Put out your eye then, parrot, she said.
Or fix it elsewhere, on heaven perhaps.
And what happened, come to think of it, bird,
To that other eye, that one that's gone?
I still had a pair then, Marguerite,
A healthy pair that still worked as a team
And ranged ahead scouting terrain for bricks
That might pose a hazard or harbour worms.
I can't see a building of any size
Without seeing the thing as pre-ruin,
As a heap of rubble waiting to happen.
Often ruins retain little structure
And will offer the observer nothing more
Than piles of the once-constituent bricks,
And each one of these bricks looks alike,
So that if you've inspected one brick
You have to a degree inspected them all,
And it's best therefore to pick a brick,
Any brick, a brick at random will do,
And give that brick one good hard stare.
What meanings can a standard brick impart?
No brick that runs loose, that creeps away
And seeks to make escape, was ever laid.
Take note, Marguerite, of bricks you see,
The ones scattered around on roads and walks,
Precursors to greater rubble to come.
They're all aligned along the exit routes,
Refugees that flee their appointed spots.
There's a brick missing here in each wall,
A gap that only your town's prophet sees,
The keyhole for which my message is key,
And placed to guarantee complete collapse.
Prophecy's quite simple, once it's explained.
Prophets see bricks and understand all.
It's little known but nonetheless true
That dimensions for a given building's brick,
Height, breadth and depth, are divinely ordained.
The mold is fashioned so each baked product
Will correspond to heaven's express wish,
Exact within a few microcubits.
If Inquisition agents ever find
A brick out of line, not true to square,
Too yellow or small or tall to conform,
They'll order whole walls torn down and smashed,
Though those walls may enclose their own homes,
Though fallen weight may pin kin beneath.
Even so, even with this obsession
That divine guidelines be strictly observed,
Inspectors never spot the fatal flaws
That vision like mine finds so glaring.
Perhaps, after Nineveh bites the dust,
They'll find, too late, new regulations.
Trial and error, scientific method,
Is always generating a better brick
After disaster unearths hidden law.
The ratio clay takes to straw, for instance,
Is precisely specified by heaven's plans,
Along with other data builders need,
The slopes of roofs and curvatures of domes,
How far apart two pillars should stand
And how many masons likely will fall
And meet death in workplace accidents.
And though much of this is but common sense
Or logic or tedious computation,
It takes pain to educate architects
To each new species of nasty surprise
That creation hides inside phenomena.
There's more to the brick than meets the eye.
And some numbers are learned by engineers
By splitting open a wasp nest in winter
To scry dreams that slept there clasped in cells
Or by picking through fruit and by counting seeds,
But secrets gained in these approved fashions
Don't guarantee successful projects.
The first Temple they tried to build, in fact,
Fell down because of badly made bricks,
Bricks with a bad clay-to-straw proportion.
But Godhead by law is never to blame,
Nor dreams he sends, architects he employs,
Fruit he grows, wasps he intoxicates.
The blueprints he reveals are sacrosanct,
Communications protected by privilege.
And it wasn't the fault of the brickmakers
Or so a later investigation found.
The principal contractor was cutting cost
And provided them with insufficient straw
While demanding the same number of bricks.
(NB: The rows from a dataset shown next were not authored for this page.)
(** * Birdhouse: provider streaming core

    A shallow embedding of the provider-sdk adapters, the agent-server
    streaming endpoint and the client SSE transport, with the properties
    the specification states about them.

    JavaScript strings are modelled as [string], read as the UTF-8 bytes
    of the text.  Every delimiter the code inspects (["data:"], LF, CR,
    ["{prompt}"], the JSON punctuation) is ASCII, so searching, slicing
    and splitting act on bytes exactly as they act on UTF-16 code units. *)

From Stdlib Require Import String Ascii List ZArith Lia Bool Arith.
From Stdlib Require Import DecimalString DecimalN DecimalZ.
Import ListNotations.

Local Open Scope string_scope.
Local Open Scope list_scope.

(* ================================================================== *)
(** * Part I: definitions                                              *)
(* ================================================================== *)

(** ** JavaScript string primitives used by the sources *)

Module JsString.

Definition LF : ascii := "010"%char.
Definition CR : ascii := "013"%char.

Definition str1 (c : ascii) : string := String c EmptyString.

Definition is_empty (s : string) : bool :=
  match s with EmptyString => true | _ => false end.

(** Truthiness of a string: [Boolean(s)], [if (s)], [s || t]. *)
Definition truthy (s : string) : bool := negb (is_empty s).

(** [a || b] on strings. *)
Definition or_else (a b : string) : string := if truthy a then a else b.

Fixpoint rev (s : string) : string :=
  match s with
  | EmptyString => EmptyString
  | String c r => (rev r ++ str1 c)%string
  end.

Fixpoint drop (n : nat) (s : string) : string :=
  match n, s with
  | O, _ => s
  | S k, String _ r => drop k r
  | S _, EmptyString => EmptyString
  end.

Fixpoint take (n : nat) (s : string) : string :=
  match n, s with
  | S k, String c r => String c (take k r)
  | _, _ => EmptyString
  end.

(** [p] is a prefix of [s]. *)
Fixpoint has_prefix (p s : string) : bool :=
  match p with
  | EmptyString => true
  | String a p' =>
      match s with
      | String b s' => Ascii.eqb a b && has_prefix p' s'
      | EmptyString => false
      end
  end.

Definition startsWith (s p : string) : bool := has_prefix p s.

(** [s.includes(p)]. *)
Fixpoint includes (s p : string) : bool :=
  has_prefix p s ||
  match s with
  | EmptyString => false
  | String _ r => includes r p
  end.

(** [s.indexOf(p)], [None] standing for [-1]. *)
Fixpoint indexOf (s p : string) : option nat :=
  if has_prefix p s then Some 0
  else match s with
       | EmptyString => None
       | String _ r => option_map S (indexOf r p)
       end.

(** [arr.join(sep)]. *)
Definition join (sep : string) (l : list string) : string := String.concat sep l.

(** One white-space or line-terminator character at the head of [s],
    as [String.prototype.trim] classifies them, in UTF-8: the ASCII
    ones, U+00A0, U+1680, U+2000..U+200A, U+2028, U+2029, U+202F,
    U+205F, U+3000 and U+FEFF.  Returns what follows it. *)
Definition ascii_space (c : ascii) : bool :=
  match c with
  | "009" | "010" | "011" | "012" | "013" | " " => true
  | _ => false
  end%char.

Definition in_range (lo hi : N) (c : ascii) : bool :=
  (N.leb lo (N_of_ascii c) && N.leb (N_of_ascii c) hi)%bool.

Definition is_byte (n : N) (c : ascii) : bool := N.eqb (N_of_ascii c) n.

Definition strip_space (s : string) : option string :=
  match s with
  | EmptyString => None
  | String a r1 =>
      if ascii_space a then Some r1
      else match r1 with
      | EmptyString => None
      | String b r2 =>
          if is_byte 194 a && is_byte 160 b then Some r2
          else match r2 with
          | EmptyString => None
          | String c r3 =>
              if (is_byte 225 a && is_byte 154 b && is_byte 128 c)
              || (is_byte 226 a && is_byte 128 b &&
                   (in_range 128 138 c || is_byte 168 c || is_byte 169 c || is_byte 175 c))
              || (is_byte 226 a && is_byte 129 b && is_byte 159 c)
              || (is_byte 227 a && is_byte 128 b && is_byte 128 c)
              || (is_byte 239 a && is_byte 187 b && is_byte 191 c)
              then Some r3 else None
          end
      end
  end.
This finding was greeted with relieved smiles,
For many feared that brickworms were loose.
If so, it's not that Temple alone
But all of Nineveh that would stand condemned,
Stand awhile seeming still sound and whole
But all the same eaten away within.
And just as Godhead is indemnified,
Armoured in limited liability,
So too are his creatures, the brickworms.
Despite an appetite that seems perverse,
The worm is just a clay-eating machine,
A soulless bore that's born to produce holes,
Which leaves nothing to curse, nothing to sue.